Information shown:

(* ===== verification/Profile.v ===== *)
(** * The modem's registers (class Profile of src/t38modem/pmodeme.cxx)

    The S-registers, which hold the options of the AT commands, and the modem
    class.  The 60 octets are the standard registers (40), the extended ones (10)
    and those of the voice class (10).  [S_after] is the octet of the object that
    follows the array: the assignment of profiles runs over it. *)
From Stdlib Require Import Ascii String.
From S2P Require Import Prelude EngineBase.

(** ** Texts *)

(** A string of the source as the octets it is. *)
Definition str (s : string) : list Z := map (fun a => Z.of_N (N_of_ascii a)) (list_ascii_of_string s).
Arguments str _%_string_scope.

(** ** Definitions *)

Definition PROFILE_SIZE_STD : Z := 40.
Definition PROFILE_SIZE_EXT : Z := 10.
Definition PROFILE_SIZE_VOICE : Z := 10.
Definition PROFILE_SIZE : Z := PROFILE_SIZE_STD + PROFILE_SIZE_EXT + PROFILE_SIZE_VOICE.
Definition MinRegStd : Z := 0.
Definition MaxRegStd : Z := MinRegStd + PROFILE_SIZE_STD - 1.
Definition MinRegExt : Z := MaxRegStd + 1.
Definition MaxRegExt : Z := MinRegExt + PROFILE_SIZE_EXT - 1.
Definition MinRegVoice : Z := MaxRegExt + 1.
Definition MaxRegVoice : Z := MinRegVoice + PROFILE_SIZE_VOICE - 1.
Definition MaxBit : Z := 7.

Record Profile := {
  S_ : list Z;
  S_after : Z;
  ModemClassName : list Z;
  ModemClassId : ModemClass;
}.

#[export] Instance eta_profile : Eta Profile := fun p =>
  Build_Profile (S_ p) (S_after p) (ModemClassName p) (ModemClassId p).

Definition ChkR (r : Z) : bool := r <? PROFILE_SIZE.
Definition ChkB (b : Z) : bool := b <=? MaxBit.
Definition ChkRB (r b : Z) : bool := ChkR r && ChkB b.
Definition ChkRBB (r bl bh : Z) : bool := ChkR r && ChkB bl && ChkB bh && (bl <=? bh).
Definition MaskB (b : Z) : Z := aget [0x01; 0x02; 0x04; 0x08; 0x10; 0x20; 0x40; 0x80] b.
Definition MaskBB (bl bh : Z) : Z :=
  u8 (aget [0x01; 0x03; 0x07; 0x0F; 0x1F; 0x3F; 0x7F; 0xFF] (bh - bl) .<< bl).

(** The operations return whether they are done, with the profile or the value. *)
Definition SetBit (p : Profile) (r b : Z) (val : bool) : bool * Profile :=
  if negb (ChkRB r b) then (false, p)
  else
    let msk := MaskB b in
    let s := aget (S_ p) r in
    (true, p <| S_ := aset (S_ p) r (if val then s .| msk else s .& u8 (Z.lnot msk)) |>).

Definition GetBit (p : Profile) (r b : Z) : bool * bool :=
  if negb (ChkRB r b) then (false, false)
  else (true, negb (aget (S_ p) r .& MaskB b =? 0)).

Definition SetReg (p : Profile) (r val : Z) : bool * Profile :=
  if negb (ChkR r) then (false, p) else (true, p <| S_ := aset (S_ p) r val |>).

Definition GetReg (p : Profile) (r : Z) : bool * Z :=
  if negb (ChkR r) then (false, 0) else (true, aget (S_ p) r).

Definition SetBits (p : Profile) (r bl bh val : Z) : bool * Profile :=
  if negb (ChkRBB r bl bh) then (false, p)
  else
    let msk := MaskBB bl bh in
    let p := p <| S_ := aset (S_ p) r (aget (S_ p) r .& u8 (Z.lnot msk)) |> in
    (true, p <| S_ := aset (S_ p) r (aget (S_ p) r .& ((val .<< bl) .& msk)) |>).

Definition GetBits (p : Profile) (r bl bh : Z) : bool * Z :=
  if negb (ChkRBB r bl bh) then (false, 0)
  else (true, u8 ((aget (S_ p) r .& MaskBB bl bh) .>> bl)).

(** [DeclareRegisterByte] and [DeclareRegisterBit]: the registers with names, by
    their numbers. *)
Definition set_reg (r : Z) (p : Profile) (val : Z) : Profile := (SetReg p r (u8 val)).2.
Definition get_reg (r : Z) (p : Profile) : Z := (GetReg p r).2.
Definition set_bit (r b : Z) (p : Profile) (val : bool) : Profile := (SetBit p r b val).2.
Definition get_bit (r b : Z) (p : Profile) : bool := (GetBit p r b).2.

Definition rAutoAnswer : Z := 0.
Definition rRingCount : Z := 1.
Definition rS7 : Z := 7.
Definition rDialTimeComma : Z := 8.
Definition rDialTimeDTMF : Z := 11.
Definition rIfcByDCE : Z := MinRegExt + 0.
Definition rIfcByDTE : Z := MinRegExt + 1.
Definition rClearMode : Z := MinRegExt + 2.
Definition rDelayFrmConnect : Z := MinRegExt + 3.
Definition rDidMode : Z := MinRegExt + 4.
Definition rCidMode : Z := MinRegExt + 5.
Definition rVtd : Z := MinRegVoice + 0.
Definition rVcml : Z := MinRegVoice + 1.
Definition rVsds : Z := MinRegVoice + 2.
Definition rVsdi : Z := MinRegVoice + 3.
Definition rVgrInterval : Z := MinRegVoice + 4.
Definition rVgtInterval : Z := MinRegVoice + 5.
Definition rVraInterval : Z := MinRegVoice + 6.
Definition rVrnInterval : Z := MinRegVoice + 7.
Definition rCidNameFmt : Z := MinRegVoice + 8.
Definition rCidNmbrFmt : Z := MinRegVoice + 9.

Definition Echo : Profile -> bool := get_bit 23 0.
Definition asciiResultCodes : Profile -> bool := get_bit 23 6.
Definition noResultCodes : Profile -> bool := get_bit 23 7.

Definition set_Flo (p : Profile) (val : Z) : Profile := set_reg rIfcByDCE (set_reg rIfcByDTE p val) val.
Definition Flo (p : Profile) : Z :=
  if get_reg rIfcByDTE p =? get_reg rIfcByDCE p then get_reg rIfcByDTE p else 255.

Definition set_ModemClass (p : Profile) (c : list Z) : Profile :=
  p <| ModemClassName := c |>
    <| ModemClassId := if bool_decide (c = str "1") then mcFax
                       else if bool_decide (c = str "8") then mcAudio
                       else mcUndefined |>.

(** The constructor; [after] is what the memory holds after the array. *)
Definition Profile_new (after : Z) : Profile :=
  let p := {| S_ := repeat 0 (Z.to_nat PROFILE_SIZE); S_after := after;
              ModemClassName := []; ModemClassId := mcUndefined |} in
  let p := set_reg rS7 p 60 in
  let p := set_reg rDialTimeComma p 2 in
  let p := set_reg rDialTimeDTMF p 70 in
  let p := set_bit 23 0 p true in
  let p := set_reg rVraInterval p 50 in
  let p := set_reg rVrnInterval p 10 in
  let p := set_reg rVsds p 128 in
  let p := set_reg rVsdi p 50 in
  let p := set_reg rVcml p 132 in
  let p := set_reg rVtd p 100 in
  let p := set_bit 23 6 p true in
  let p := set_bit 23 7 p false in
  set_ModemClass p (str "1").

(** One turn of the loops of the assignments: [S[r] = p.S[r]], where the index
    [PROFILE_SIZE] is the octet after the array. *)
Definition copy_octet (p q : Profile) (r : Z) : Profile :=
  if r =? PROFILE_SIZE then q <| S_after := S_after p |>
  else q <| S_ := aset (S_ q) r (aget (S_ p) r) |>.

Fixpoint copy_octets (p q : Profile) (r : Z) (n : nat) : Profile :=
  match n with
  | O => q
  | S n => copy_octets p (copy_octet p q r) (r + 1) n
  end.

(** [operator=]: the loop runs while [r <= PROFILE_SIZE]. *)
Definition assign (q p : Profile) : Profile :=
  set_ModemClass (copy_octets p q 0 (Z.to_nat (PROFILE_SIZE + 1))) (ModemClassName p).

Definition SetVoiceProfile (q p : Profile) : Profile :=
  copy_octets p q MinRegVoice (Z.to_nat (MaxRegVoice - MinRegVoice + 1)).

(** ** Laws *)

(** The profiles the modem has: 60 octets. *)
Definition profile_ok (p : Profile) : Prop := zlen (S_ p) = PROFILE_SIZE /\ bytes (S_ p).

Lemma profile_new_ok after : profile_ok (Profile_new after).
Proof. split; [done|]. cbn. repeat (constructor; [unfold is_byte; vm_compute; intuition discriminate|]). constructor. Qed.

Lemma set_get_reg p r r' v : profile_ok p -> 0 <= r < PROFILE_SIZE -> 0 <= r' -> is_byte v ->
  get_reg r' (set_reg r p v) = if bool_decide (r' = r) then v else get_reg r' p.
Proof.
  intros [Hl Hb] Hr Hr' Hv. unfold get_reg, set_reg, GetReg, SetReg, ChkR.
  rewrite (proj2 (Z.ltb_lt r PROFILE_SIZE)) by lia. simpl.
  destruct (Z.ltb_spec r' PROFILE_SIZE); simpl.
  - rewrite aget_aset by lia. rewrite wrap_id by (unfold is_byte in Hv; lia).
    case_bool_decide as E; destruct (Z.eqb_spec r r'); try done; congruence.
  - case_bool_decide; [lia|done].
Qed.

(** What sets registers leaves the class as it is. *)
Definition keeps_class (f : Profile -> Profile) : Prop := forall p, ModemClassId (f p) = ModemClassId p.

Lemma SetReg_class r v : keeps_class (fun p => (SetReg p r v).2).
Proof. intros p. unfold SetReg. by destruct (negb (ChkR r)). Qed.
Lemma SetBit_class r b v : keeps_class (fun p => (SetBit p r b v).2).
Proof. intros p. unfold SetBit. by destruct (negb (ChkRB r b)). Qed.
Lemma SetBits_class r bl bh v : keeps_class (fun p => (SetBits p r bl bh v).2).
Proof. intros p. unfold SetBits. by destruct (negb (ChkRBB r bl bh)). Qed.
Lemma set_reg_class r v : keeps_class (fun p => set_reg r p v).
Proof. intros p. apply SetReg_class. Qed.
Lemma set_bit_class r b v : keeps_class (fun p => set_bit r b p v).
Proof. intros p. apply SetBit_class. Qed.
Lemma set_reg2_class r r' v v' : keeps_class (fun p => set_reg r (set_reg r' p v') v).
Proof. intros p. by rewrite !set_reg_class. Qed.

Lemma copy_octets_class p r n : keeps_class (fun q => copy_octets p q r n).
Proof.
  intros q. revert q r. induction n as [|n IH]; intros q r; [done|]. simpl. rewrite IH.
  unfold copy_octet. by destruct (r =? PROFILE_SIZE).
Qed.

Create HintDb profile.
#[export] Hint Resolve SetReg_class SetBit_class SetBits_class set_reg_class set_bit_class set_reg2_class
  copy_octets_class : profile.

Task to complete: Where the word "rVtd" shows up in a line of the listing, return that line.

Your solution:
Definition rVtd : Z := MinRegVoice + 0.
  let p := set_reg rVtd p 100 in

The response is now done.